Work instruction.
Please transcribe the data that follows, keeping every line exact.

*** Data supplied

(* ===== verification/ValueApi.v ===== *)
(** * Reading values

    Models the value side of src/src/api.rs: [ValueType] and [value_type]
    (lines 198-229), the struct [Value] with its constructors and guards
    (lines 33-93), and the accessors [value_text], [value_text_notnull],
    [value_pointer], [value_int], [value_int64], [value_double], [value_blob]
    and [value_bytes] (lines 126-196).  A [*mut sqlite3_value] is the key of
    the handle in the host state; every function runs in the monad [exec host]
    over the state of [Host].  What [value_text] returns is related to the
    reference decoder of [Unicode]. *)

From Stdlib Require Import ZArith Lia List String Ascii.
From stdpp Require Import base tactics option list gmap.
From S2P Require Import Prelude RustStr RustNum Utf8 Unicode Errors Host.

#[local] Open Scope Z_scope.
#[local] Open Scope rs_scope.

(** ** [ValueType] *)

Module ValueType.

Inductive ValueType : Type :=
| Text
| Integer
| Float
| Blob
| Null.

#[export] Instance ValueType_eq_dec : EqDecision ValueType.
Proof. solve_decision. Defined.

End ValueType.

Import ValueType.

Section ValueApi.
Context `{HostCoercion}.

(** The [match] of [value_type] on [raw_type as u32]; [None] is the arm
    [unreachable!()]. *)
Definition type_of_code (raw_type : Z) : option ValueType :=
  let t := as_u32 raw_type in
  if t =? SQLITE_TEXT then Some Text
  else if t =? SQLITE_INTEGER then Some Integer
  else if t =? SQLITE_FLOAT then Some Float
  else if t =? SQLITE_BLOB then Some Blob
  else if t =? SQLITE_NULL then Some Null
  else None.

Definition value_type (value : Z) : exec host ValueType :=
  let! raw_type := sqlite3ext_value_type value in
  match type_of_code raw_type with
  | Some t => ret t
  | None => panic
  end.

(** ** The accessors *)

(** [CStr::from_ptr]: the bytes up to the first nul; undefined on a null
    pointer. *)
Definition cstr_from_ptr (p : option (list Z)) : exec host (list Z) :=
  match p with
  | None => undef
  | Some buf => lift_opt (cstr_bytes buf)
  end.

Definition value_text (value : Z) : exec host (result (list Z) Error) :=
  let! c_string := sqlite3ext_value_text value in
  let! string := cstr_from_ptr c_string in
  ret (map_err Utf8DecodeFailure (from_utf8 string)).
(** The state [result_text] leaves when it succeeds: the buffer is a live
    [CString] at the cursor, and the context holds it with the destructor of
    the layer. *)
Definition text_written (ctx : Z) (c : sqlite3_context) (text : list Z) (h : host) : host :=
  wrote ctx c
    (ResText (next_addr h) (str_len text) text (Some result_text_destructor_fn))
    (released ctx c (allocated (text_buffer_of text) h)).

(** The state after a result that owns no pointer was stored. *)
Definition plain_written (ctx : Z) (c : sqlite3_context) (r : sql_result) (h : host) : host :=
  wrote ctx c r (released ctx c h).

(** The message the host copies in [result_error]: the length it is given
    is the length of the text cast to [i32]; a negative length means "up to
    the nul". *)
Definition error_message (text : list Z) : list Z :=
  let n := as_i32 (str_len text) in
  if n <? 0 then text else firstn (Z.to_nat n) text.

(** The state [result_error] leaves: the message is stored, the buffer
    stays live. *)
Definition error_written (ctx : Z) (c : sqlite3_context) (text : list Z) (h : host) : host :=
  wrote ctx c (ResError (error_message text))
    (released ctx c (allocated (text_buffer_of text) h)).

(** The cell of a [Box<T>]. *)
Definition boxed (T : Z) (object : list Z) : cell := Live (BoxAlloc T object).

(** The state [result_pointer] leaves. *)
Definition pointer_written (T ctx : Z) (c : sqlite3_context) (name object : list Z)
  (h : host) : host :=
  wrote ctx c (ResPointer (next_addr h) name (Some (pointer_destroy_fn T)))
    (released ctx c (allocated (boxed T object) h)).

(** The state after [sqlite3_result_subtype]. *)
Definition subtyped (ctx : Z) (c : sqlite3_context) (subtype : Z) (h : host) : host :=
  set_contexts (<[ctx := mkContext (ctx_result c) (subtype mod 256) (ctx_auxdata c)]>) h.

******

Answer section.
(* ===== verification/ValueApi.v ===== *)
(** * Reading values

    Models the value side of src/src/api.rs: [ValueType] and [value_type]
    (lines 198-229), the struct [Value] with its constructors and guards
    (lines 33-93), and the accessors [value_text], [value_text_notnull],
    [value_pointer], [value_int], [value_int64], [value_double], [value_blob]
    and [value_bytes] (lines 126-196).  A [*mut sqlite3_value] is the key of
    the handle in the host state; every function runs in the monad [exec host]
    over the state of [Host].  What [value_text] returns is related to the
    reference decoder of [Unicode]. *)

From Stdlib Require Import ZArith Lia List String Ascii.
From stdpp Require Import base tactics option list gmap.
From S2P Require Import Prelude RustStr RustNum Utf8 Unicode Errors Host.

#[local] Open Scope Z_scope.
#[local] Open Scope rs_scope.

(** ** [ValueType] *)

Module ValueType.

Inductive ValueType : Type :=
| Text
| Integer
| Float
| Blob
| Null.

#[export] Instance ValueType_eq_dec : EqDecision ValueType.
Proof. solve_decision. Defined.

End ValueType.

Import ValueType.

Section ValueApi.
Context `{HostCoercion}.

(** The [match] of [value_type] on [raw_type as u32]; [None] is the arm
    [unreachable!()]. *)
Definition type_of_code (raw_type : Z) : option ValueType :=
  let t := as_u32 raw_type in
  if t =? SQLITE_TEXT then Some Text
  else if t =? SQLITE_INTEGER then Some Integer
  else if t =? SQLITE_FLOAT then Some Float
  else if t =? SQLITE_BLOB then Some Blob
  else if t =? SQLITE_NULL then Some Null
  else None.

Definition value_type (value : Z) : exec host ValueType :=
  let! raw_type := sqlite3ext_value_type value in
  match type_of_code raw_type with
  | Some t => ret t
  | None => panic
  end.

(** ** The accessors *)

(** [CStr::from_ptr]: the bytes up to the first nul; undefined on a null
    pointer. *)
Definition cstr_from_ptr (p : option (list Z)) : exec host (list Z) :=
  match p with
  | None => undef
  | Some buf => lift_opt (cstr_bytes buf)
  end.

Definition value_text (value : Z) : exec host (result (list Z) Error) :=
  let! c_string := sqlite3ext_value_text value in
  let! string := cstr_from_ptr c_string in
  ret (map_err Utf8DecodeFailure (from_utf8 string)).
(** The state [result_text] leaves when it succeeds: the buffer is a live
    [CString] at the cursor, and the context holds it with the destructor of
    the layer. *)
Definition text_written (ctx : Z) (c : sqlite3_context) (text : list Z) (h : host) : host :=
  wrote ctx c
    (ResText (next_addr h) (str_len text) text (Some result_text_destructor_fn))
    (released ctx c (allocated (text_buffer_of text) h)).

(** The state after a result that owns no pointer was stored. *)
Definition plain_written (ctx : Z) (c : sqlite3_context) (r : sql_result) (h : host) : host :=
  wrote ctx c r (released ctx c h).

(** The message the host copies in [result_error]: the length it is given
    is the length of the text cast to [i32]; a negative length means "up to
    the nul". *)
Definition error_message (text : list Z) : list Z :=
  let n := as_i32 (str_len text) in
  if n <? 0 then text else firstn (Z.to_nat n) text.

(** The state [result_error] leaves: the message is stored, the buffer
    stays live. *)
Definition error_written (ctx : Z) (c : sqlite3_context) (text : list Z) (h : host) : host :=
  wrote ctx c (ResError (error_message text))
    (released ctx c (allocated (text_buffer_of text) h)).

(** The cell of a [Box<T>]. *)
Definition boxed (T : Z) (object : list Z) : cell := Live (BoxAlloc T object).

(** The state [result_pointer] leaves. *)
Definition pointer_written (T ctx : Z) (c : sqlite3_context) (name object : list Z)
  (h : host) : host :=
  wrote ctx c (ResPointer (next_addr h) name (Some (pointer_destroy_fn T)))
    (released ctx c (allocated (boxed T object) h)).

(** The state after [sqlite3_result_subtype]. *)
Definition subtyped (ctx : Z) (c : sqlite3_context) (subtype : Z) (h : host) : host :=
  set_contexts (<[ctx := mkContext (ctx_result c) (subtype mod 256) (ctx_auxdata c)]>) h.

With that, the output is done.